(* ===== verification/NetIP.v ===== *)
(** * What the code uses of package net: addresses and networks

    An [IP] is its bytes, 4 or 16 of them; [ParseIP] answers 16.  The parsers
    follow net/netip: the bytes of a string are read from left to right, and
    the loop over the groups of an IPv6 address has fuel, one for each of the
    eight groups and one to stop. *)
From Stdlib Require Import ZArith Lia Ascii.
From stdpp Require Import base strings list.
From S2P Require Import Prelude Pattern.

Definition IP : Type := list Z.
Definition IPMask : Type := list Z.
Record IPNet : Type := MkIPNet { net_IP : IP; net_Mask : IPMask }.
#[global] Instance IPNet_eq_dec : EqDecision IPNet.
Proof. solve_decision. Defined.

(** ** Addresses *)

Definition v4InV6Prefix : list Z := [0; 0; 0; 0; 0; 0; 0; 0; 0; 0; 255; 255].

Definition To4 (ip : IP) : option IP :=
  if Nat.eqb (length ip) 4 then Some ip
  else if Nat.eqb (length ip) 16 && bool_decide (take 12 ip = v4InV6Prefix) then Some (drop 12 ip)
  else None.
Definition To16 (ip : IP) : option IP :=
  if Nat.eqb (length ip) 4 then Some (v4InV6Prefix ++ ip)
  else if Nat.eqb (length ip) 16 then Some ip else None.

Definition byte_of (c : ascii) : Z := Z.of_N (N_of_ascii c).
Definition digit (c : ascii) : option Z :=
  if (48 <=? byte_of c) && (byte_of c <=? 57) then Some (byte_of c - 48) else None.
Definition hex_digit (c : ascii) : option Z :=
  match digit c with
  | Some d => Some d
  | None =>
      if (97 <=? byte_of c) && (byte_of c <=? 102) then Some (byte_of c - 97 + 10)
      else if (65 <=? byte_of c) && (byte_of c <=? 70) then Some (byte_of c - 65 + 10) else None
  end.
------------
Brief – A verbatim transcription is required of the lines from the one with "else if (65" through the final line of the entries above, and of nothing else.

Exercise response –
      else if (65 <=? byte_of c) && (byte_of c <=? 70) then Some (byte_of c - 65 + 10) else None
  end.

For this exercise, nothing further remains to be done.